[Stored data entries]

◇ ◇ ◇ ◇ ◇ ◇ ◇

#[global] Instance mode_alloc_ops {St} `{O : ModeOps St} {C : ModeCalls St} : AllocOps St := {|
  ao_alloc := mc_alloc;
  ao_dealloc := mc_dealloc;
  ao_size p := md_on_mem (get_alloc_size p);
  ao_mem := md_mem;
  ao_set_mem := md_set;
  ao_threads := md_threads
|}.

Section contract.
Context {St : Type} `{CS : ModeCallsSpec St}.
Implicit Types (s : St) (L : list (Z * alloc_kind)).

(** The client's view of the live allocations. *)
Definition client_inv s (U : list (Z * Z)) : Prop := exists L, Inv s L /\ U ≡ₚ user_ext <$> L.

Lemma client_inv_uncons s p n U :
  client_inv s ((p, n) :: U) ->
  exists k L, kind_size k = n /\ Inv s ((p, k) :: L) /\ U ≡ₚ user_ext <$> L.
Proof.
  intros (L & HI & HU). symmetry in HU.
  assert ((p, n) ∈ user_ext <$> L) as Hin by (rewrite HU; by left).
  apply list_elem_of_fmap in Hin as ([p' k] & He & [L' HL]%elem_of_Permutation).
  unfold user_ext in He. simplify_eq/=. exists k, L'. split; [done|]. rewrite HL in HI, HU.
  split; [done|]. rewrite fmap_cons in HU. by apply Permutation_cons_inv in HU.
Qed.

Lemma client_inv_cons s p k L U :
  Inv s ((p, k) :: L) -> U ≡ₚ user_ext <$> L -> client_inv s ((p, kind_size k) :: U).
Proof. intros HI HU. exists ((p, k) :: L). split; [done|]. by rewrite HU. Qed.

Lemma preserves_same_bytes s s' L E U :
  Live (md_mem s) L E -> U ≡ₚ user_ext <$> L -> preserves L s s' ->
  same_bytes U (md_mem s) (md_mem s').
Proof. intros HL HU Hp. rewrite HU. by eapply live_same_bytes. Qed.

Lemma get_alloc_size_inv s x L :
  Inv s (x :: L) -> md_on_mem (get_alloc_size x.1) s = Ret (kind_size x.2, s).
Proof.
  intros (E & _ & HL). unfold md_on_mem, zoom.
  rewrite (get_alloc_size_live _ _ _ _ HL). by rewrite md_set_id.
Qed.

Lemma get_alloc_size_zero s : md_on_mem (get_alloc_size 0) s = Ret (0, s).
Proof. unfold md_on_mem, zoom. simpl. by rewrite md_set_id. Qed.

(** What a client writes into its own bytes breaks nothing. *)
Lemma client_write s x L a n m' :
  Inv s (x :: L) -> changes_only (md_mem s) m' a n -> sub_ext (a, n) (user_ext x) ->
  Inv (md_set m' s) (x :: L).
Proof.
  intros (E & HK & HL) Hch Hsub. destruct (live_write _ _ _ _ HL a n m' Hch Hsub) as [HL' Hs].
  exists E. rewrite md_mem_set. split; [by apply md_kept_frame|done].
Qed.

#[global] Instance mode_alloc_laws : AllocLaws St.
Proof.
  refine {| al_inv := client_inv |}.
  - intros s U U' HU (L & HI & HL). exists L. split; [done|]. by rewrite <- HU.
  - intros s U (L & (E & _ & HL) & ->). by eapply live_users.
  - intros t size align s U Q (L & HI & HU) Ht Hlay H0 H1. pose proof HI as (E & _ & HL).
    apply (mc_alloc_wp t s L); [done|done|done|].
    intros p s' (Hn & Hp & [(-> & HI' & _)|(Hs & Hal & _ & k & <- & HI')]).
    + apply H0; [done|by eapply preserves_same_bytes|by exists L].
    + apply H1; [done|by eapply preserves_same_bytes|done|done|by eapply client_inv_cons].
  - intros t align s. apply mc_alloc_zero.
  - intros t p n s U Q HC Ht HQ. destruct (client_inv_uncons _ _ _ _ HC) as (k & L & <- & HI & HU).
    pose proof HI as (E & _ & [Har [_ Hl]%Forall_cons]).
    apply (mc_dealloc_wp t s (p, k) L); [done|done|]. intros s' (Hn & Hp & HI' & _).
    apply HQ; [done| |by exists L]. eapply (preserves_same_bytes _ _ _ E); [|done|done].
    split; [by apply (arena_drop _ [_]) in Har|done].
  - intros t s. apply mc_dealloc_null.
  - intros p n s U HC. destruct (client_inv_uncons _ _ _ _ HC) as (k & L & <- & HI & HU).
    apply (get_alloc_size_inv s (p, k) L HI).
  - intros s. apply get_alloc_size_zero.
  - intros [p n] a j m' s U HC Hch Hsub.
    destruct (client_inv_uncons _ _ _ _ HC) as (k & L & <- & HI & HU).
    eapply client_inv_cons; [|done]. by eapply client_write.
  - intros m s. apply md_mem_set.
  - intros m s. apply md_threads_set.
Defined.

(** Clients of a mode, from a state without live allocations. *)
Lemma mode_client_refines s c :
  Inv s [] -> well_behaved (md_threads s) heap_empty c ->
  exists rs s' h', run_client c s = Ret (rs, s') /\ heap_run heap_empty c rs h' /\
    represents (md_threads s) s' h'.
Proof. intros HI Hwb. apply client_refines; [|done]. constructor; [done|by exists []|done]. Qed.
End contract.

◇ ◇ ◇ ◇ ◇ ◇ ◇

• What this task involves
For each line in the data that holds the word "pose", copy the line.

• Output
  - intros t size align s U Q (L & HI & HU) Ht Hlay H0 H1. pose proof HI as (E & _ & HL).
    pose proof HI as (E & _ & [Har [_ Hl]%Forall_cons]).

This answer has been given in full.